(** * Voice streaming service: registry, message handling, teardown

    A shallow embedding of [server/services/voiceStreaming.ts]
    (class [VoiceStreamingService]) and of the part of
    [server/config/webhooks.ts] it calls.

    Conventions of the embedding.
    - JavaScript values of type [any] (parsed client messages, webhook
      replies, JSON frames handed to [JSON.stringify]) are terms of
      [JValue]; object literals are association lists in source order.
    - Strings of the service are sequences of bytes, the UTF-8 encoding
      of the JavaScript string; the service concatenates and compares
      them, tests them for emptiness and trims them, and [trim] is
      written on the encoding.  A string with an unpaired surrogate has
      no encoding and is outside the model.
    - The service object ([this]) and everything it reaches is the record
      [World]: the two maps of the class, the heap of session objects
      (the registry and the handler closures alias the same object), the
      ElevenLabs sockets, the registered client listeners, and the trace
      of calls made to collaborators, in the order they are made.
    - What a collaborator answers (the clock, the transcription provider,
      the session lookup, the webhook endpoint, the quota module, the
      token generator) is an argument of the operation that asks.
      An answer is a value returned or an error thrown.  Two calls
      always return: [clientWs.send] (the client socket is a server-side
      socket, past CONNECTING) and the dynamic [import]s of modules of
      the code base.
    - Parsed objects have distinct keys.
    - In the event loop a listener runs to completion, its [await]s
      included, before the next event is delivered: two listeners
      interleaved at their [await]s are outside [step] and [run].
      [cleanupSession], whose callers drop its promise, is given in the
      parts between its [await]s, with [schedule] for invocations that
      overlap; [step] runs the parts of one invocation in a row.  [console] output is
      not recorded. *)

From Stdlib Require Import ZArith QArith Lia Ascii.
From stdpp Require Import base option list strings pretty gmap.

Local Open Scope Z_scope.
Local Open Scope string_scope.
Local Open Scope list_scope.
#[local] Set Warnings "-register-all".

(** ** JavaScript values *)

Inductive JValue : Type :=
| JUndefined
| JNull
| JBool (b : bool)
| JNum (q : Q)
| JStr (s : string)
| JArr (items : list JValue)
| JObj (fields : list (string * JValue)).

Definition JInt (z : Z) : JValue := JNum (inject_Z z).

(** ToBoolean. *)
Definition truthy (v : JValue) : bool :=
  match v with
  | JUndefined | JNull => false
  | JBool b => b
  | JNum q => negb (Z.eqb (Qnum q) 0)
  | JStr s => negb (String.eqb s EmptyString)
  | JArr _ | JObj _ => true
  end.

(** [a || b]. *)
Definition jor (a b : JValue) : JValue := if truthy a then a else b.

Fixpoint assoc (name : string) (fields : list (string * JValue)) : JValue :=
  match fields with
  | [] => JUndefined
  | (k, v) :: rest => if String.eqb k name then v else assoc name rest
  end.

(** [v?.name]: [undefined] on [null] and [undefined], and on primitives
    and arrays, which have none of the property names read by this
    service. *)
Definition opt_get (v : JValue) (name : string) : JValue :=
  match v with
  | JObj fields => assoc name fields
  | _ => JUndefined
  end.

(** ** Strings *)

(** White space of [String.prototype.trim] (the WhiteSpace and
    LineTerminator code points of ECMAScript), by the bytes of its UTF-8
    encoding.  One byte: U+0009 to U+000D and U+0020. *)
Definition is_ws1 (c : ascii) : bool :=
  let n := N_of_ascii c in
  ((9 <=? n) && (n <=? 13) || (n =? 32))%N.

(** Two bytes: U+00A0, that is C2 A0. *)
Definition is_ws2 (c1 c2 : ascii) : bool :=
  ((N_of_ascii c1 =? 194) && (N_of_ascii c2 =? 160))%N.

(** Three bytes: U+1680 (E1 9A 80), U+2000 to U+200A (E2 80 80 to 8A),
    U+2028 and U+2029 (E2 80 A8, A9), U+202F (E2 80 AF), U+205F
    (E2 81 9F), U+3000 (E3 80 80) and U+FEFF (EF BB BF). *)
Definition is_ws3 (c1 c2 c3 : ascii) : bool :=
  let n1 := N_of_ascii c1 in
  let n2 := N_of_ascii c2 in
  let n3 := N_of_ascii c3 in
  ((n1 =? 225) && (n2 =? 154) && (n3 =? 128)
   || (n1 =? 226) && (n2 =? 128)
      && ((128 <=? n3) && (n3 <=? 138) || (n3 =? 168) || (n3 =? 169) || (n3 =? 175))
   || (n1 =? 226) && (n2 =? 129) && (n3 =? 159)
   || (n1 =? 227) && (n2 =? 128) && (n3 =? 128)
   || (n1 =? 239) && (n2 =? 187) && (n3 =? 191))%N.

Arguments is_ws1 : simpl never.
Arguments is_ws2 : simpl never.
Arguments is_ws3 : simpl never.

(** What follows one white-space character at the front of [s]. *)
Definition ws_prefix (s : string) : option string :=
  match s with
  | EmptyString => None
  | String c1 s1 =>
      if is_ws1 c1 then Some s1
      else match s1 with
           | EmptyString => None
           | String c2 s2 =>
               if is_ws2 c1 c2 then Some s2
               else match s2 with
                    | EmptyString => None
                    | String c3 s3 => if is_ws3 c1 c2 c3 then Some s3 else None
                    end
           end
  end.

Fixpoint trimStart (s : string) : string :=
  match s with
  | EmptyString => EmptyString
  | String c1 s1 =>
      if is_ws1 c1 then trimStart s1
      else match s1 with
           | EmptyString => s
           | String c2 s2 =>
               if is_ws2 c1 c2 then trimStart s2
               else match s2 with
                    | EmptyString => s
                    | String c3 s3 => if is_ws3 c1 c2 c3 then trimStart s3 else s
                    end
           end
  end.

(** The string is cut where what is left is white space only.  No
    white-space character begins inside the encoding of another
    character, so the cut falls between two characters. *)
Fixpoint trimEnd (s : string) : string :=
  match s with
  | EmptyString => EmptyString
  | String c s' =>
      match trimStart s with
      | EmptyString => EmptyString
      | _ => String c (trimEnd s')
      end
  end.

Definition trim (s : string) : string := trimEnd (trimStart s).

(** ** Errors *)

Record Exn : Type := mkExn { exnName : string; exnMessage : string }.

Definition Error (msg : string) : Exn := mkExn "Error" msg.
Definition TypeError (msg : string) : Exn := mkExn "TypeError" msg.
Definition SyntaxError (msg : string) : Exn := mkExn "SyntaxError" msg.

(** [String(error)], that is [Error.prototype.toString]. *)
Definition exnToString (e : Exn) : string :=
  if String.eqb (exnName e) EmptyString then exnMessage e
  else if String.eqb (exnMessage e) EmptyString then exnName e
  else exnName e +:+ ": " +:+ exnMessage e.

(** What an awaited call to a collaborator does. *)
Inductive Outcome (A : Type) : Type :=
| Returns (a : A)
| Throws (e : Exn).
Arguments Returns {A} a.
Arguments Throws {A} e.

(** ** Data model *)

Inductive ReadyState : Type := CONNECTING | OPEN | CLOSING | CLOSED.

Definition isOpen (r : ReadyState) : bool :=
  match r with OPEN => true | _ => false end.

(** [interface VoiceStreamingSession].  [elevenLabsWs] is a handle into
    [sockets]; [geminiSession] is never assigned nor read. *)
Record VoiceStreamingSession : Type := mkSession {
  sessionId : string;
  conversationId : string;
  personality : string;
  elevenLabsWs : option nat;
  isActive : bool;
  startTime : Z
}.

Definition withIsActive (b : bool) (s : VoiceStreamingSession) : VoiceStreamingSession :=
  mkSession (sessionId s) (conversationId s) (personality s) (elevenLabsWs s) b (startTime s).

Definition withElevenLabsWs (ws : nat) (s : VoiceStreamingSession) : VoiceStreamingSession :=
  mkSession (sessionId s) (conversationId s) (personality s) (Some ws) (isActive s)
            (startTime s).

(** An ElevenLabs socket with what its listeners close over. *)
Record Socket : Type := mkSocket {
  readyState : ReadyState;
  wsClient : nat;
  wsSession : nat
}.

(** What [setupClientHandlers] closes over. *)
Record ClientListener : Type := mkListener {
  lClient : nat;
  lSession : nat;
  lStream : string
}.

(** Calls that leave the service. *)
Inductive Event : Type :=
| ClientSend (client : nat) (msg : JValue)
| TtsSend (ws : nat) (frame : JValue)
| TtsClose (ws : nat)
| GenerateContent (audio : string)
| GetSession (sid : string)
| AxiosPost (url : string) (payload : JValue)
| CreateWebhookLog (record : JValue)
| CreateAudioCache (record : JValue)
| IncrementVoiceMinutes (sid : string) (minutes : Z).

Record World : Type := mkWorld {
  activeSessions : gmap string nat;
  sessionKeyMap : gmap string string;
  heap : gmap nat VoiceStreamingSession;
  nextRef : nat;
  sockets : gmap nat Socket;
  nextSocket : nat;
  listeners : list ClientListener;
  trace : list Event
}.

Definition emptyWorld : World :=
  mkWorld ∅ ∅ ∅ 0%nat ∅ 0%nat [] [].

★ ★ ★

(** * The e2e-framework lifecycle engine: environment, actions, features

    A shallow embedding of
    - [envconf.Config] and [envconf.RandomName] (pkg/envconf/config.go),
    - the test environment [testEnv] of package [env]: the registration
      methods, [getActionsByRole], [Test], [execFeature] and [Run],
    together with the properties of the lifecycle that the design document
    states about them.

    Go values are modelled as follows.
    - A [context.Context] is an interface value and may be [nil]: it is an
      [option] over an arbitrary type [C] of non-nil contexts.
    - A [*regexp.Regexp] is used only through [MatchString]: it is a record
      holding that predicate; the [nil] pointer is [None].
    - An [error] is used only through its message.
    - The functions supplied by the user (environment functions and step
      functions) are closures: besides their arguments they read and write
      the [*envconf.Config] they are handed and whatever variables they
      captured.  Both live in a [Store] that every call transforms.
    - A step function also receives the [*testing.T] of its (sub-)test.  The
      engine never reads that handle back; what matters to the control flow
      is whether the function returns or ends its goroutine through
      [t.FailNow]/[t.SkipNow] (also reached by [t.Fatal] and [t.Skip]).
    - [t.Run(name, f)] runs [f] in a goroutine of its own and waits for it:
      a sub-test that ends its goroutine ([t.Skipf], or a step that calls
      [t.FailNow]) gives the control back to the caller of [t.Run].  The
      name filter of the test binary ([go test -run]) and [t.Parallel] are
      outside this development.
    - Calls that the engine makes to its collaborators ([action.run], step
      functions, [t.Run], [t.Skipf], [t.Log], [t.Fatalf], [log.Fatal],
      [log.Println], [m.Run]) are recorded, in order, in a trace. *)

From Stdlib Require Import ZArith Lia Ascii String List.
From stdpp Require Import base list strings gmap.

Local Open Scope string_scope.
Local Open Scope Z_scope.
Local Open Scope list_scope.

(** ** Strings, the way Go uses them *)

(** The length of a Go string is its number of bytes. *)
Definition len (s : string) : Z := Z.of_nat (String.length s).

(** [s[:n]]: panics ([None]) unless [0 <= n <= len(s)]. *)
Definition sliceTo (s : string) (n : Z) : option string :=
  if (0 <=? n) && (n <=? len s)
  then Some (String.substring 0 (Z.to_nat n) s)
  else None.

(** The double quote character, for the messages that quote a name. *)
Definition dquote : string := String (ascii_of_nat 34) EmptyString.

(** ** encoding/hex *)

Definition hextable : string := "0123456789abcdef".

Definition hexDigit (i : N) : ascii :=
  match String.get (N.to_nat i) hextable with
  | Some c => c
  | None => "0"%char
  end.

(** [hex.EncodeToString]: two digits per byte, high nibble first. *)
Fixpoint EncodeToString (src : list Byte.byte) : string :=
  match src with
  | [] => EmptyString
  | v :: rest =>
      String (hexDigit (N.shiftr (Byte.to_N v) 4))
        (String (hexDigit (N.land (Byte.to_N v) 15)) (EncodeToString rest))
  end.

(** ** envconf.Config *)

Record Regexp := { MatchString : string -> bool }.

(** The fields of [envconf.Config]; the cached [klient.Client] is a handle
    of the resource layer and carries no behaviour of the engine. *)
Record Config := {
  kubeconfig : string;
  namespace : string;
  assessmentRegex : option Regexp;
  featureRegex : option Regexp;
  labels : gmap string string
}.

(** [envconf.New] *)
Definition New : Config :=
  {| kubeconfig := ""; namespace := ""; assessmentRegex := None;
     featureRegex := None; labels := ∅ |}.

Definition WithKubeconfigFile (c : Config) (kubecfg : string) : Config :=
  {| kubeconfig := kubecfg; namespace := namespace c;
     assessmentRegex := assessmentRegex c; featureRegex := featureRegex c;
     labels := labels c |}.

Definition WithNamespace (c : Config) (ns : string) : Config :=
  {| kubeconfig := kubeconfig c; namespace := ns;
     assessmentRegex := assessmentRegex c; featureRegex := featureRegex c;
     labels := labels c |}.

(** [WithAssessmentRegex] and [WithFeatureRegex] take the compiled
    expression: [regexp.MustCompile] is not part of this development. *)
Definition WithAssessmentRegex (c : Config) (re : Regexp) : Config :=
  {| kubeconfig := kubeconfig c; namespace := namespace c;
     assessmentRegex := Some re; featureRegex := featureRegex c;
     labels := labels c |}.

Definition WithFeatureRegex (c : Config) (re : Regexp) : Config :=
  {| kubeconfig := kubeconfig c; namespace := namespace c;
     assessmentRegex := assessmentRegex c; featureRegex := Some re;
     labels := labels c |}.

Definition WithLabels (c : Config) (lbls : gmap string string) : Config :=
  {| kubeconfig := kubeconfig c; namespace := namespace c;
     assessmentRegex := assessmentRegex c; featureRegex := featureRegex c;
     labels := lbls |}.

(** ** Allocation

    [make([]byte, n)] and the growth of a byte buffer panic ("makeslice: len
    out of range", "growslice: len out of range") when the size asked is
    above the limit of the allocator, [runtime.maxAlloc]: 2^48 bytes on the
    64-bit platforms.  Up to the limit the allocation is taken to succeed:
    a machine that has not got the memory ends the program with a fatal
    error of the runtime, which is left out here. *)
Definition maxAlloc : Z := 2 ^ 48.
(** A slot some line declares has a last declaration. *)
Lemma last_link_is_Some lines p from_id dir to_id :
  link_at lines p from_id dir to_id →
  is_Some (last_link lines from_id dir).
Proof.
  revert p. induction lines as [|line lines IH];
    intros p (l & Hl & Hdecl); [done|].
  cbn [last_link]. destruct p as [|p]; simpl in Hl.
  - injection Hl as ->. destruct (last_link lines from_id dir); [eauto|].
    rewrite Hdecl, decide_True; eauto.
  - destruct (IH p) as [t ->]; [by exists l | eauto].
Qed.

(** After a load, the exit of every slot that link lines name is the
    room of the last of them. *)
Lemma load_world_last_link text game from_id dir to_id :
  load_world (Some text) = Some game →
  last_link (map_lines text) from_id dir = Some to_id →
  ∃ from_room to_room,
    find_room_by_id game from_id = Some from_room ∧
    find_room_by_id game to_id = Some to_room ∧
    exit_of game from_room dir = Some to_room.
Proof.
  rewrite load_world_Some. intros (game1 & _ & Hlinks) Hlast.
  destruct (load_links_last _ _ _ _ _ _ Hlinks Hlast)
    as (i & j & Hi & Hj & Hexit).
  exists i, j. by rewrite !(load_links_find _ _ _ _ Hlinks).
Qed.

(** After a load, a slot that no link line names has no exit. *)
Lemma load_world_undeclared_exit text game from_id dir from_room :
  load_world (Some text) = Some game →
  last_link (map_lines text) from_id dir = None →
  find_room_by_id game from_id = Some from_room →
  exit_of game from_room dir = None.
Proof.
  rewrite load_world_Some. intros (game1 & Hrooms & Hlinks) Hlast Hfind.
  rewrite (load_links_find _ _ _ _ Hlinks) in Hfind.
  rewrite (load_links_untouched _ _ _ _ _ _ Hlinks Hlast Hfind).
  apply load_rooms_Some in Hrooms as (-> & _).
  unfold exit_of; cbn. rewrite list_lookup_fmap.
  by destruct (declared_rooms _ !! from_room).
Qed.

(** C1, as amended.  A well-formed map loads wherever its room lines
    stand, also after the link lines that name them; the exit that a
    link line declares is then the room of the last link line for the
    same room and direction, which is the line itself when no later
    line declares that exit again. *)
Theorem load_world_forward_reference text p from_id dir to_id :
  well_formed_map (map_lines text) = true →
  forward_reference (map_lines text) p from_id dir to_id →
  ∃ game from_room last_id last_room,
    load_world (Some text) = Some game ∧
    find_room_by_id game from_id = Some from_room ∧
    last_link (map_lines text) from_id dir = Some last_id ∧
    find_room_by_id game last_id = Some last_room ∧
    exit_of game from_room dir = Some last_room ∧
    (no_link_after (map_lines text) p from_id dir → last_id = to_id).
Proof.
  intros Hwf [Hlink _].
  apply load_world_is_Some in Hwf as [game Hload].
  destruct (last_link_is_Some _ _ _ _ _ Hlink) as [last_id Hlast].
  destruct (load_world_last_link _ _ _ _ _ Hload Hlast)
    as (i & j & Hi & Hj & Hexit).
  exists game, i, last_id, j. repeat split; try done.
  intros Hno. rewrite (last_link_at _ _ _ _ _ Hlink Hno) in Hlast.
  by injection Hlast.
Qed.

★ ★ ★

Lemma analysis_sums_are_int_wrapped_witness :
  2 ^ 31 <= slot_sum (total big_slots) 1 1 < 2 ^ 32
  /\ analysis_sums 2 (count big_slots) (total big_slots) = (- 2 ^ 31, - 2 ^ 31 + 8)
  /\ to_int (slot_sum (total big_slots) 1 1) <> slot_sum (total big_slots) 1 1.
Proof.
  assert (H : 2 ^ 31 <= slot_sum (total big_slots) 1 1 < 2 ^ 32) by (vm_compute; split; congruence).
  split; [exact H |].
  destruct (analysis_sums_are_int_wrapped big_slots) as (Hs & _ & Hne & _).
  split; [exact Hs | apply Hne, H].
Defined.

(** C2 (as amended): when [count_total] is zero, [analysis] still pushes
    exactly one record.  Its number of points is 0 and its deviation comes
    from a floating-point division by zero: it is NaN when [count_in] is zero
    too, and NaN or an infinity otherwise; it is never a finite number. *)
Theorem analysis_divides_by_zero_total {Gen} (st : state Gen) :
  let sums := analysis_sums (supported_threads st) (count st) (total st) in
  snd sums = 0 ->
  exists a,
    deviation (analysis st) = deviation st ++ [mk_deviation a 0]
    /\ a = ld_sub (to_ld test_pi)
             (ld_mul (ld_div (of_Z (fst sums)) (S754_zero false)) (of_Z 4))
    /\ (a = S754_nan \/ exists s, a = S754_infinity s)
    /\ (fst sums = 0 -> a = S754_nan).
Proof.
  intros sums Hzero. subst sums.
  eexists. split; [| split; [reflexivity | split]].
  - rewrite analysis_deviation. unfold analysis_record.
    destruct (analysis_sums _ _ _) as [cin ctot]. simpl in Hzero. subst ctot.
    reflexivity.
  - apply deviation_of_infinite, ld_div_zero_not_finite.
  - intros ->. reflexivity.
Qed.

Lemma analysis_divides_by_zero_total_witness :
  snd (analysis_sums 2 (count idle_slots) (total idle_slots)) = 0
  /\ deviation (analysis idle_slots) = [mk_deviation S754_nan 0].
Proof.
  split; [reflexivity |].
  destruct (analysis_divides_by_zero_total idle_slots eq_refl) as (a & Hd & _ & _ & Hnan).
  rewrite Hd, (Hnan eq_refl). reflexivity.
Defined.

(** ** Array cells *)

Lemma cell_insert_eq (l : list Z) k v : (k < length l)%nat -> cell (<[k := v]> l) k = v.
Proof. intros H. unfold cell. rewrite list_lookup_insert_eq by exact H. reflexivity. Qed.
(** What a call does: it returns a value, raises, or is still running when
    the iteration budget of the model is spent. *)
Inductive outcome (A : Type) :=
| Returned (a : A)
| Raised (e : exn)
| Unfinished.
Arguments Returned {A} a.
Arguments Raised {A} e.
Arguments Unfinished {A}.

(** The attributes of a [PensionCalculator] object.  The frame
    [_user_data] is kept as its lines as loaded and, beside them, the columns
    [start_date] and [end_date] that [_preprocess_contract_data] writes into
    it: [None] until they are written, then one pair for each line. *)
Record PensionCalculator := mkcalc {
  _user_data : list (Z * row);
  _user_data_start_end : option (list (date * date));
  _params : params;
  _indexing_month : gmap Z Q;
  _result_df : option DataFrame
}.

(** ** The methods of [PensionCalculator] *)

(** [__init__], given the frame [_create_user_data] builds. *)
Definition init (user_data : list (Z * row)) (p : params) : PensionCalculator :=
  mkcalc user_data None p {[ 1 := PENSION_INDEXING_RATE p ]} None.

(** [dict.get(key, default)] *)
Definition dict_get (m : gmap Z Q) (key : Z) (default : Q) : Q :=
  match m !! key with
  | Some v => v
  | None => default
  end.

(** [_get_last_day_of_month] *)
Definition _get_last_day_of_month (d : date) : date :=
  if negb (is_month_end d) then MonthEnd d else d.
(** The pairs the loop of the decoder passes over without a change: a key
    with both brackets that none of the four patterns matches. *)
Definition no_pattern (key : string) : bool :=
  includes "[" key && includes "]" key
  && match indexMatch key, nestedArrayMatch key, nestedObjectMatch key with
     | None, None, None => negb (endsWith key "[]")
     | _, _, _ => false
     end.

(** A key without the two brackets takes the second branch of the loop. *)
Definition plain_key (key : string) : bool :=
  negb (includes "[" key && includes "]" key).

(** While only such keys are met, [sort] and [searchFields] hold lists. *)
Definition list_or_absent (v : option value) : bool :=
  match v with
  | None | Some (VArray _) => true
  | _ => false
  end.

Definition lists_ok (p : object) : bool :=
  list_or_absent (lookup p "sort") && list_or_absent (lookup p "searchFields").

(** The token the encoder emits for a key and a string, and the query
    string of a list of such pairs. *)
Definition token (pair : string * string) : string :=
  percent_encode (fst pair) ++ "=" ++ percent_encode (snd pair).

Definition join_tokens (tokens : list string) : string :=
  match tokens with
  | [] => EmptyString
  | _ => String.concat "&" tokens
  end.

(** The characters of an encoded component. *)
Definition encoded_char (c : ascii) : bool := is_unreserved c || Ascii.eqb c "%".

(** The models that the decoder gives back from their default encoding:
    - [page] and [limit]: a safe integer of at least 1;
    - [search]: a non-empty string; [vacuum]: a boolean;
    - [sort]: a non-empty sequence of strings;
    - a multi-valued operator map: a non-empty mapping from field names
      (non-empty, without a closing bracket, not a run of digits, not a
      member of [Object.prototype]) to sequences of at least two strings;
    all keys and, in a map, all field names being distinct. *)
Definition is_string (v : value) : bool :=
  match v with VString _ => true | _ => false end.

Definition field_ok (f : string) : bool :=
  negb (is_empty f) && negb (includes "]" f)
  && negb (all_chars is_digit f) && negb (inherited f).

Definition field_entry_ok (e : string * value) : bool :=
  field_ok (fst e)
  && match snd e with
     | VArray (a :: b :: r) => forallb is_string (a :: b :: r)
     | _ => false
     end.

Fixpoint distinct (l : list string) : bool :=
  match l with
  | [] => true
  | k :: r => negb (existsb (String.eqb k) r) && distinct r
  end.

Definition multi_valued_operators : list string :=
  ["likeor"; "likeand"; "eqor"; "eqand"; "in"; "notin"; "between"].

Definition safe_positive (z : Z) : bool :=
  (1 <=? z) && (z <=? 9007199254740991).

★ ★ ★

Your objective:
Out of the entries above, write out only the lines between the line holding "(** * Voice" and the line holding "of calls made", inclusive, each exactly as given.

Answer section:
(** * Voice streaming service: registry, message handling, teardown

    A shallow embedding of [server/services/voiceStreaming.ts]
    (class [VoiceStreamingService]) and of the part of
    [server/config/webhooks.ts] it calls.

    Conventions of the embedding.
    - JavaScript values of type [any] (parsed client messages, webhook
      replies, JSON frames handed to [JSON.stringify]) are terms of
      [JValue]; object literals are association lists in source order.
    - Strings of the service are sequences of bytes, the UTF-8 encoding
      of the JavaScript string; the service concatenates and compares
      them, tests them for emptiness and trims them, and [trim] is
      written on the encoding.  A string with an unpaired surrogate has
      no encoding and is outside the model.
    - The service object ([this]) and everything it reaches is the record
      [World]: the two maps of the class, the heap of session objects
      (the registry and the handler closures alias the same object), the
      ElevenLabs sockets, the registered client listeners, and the trace
      of calls made to collaborators, in the order they are made.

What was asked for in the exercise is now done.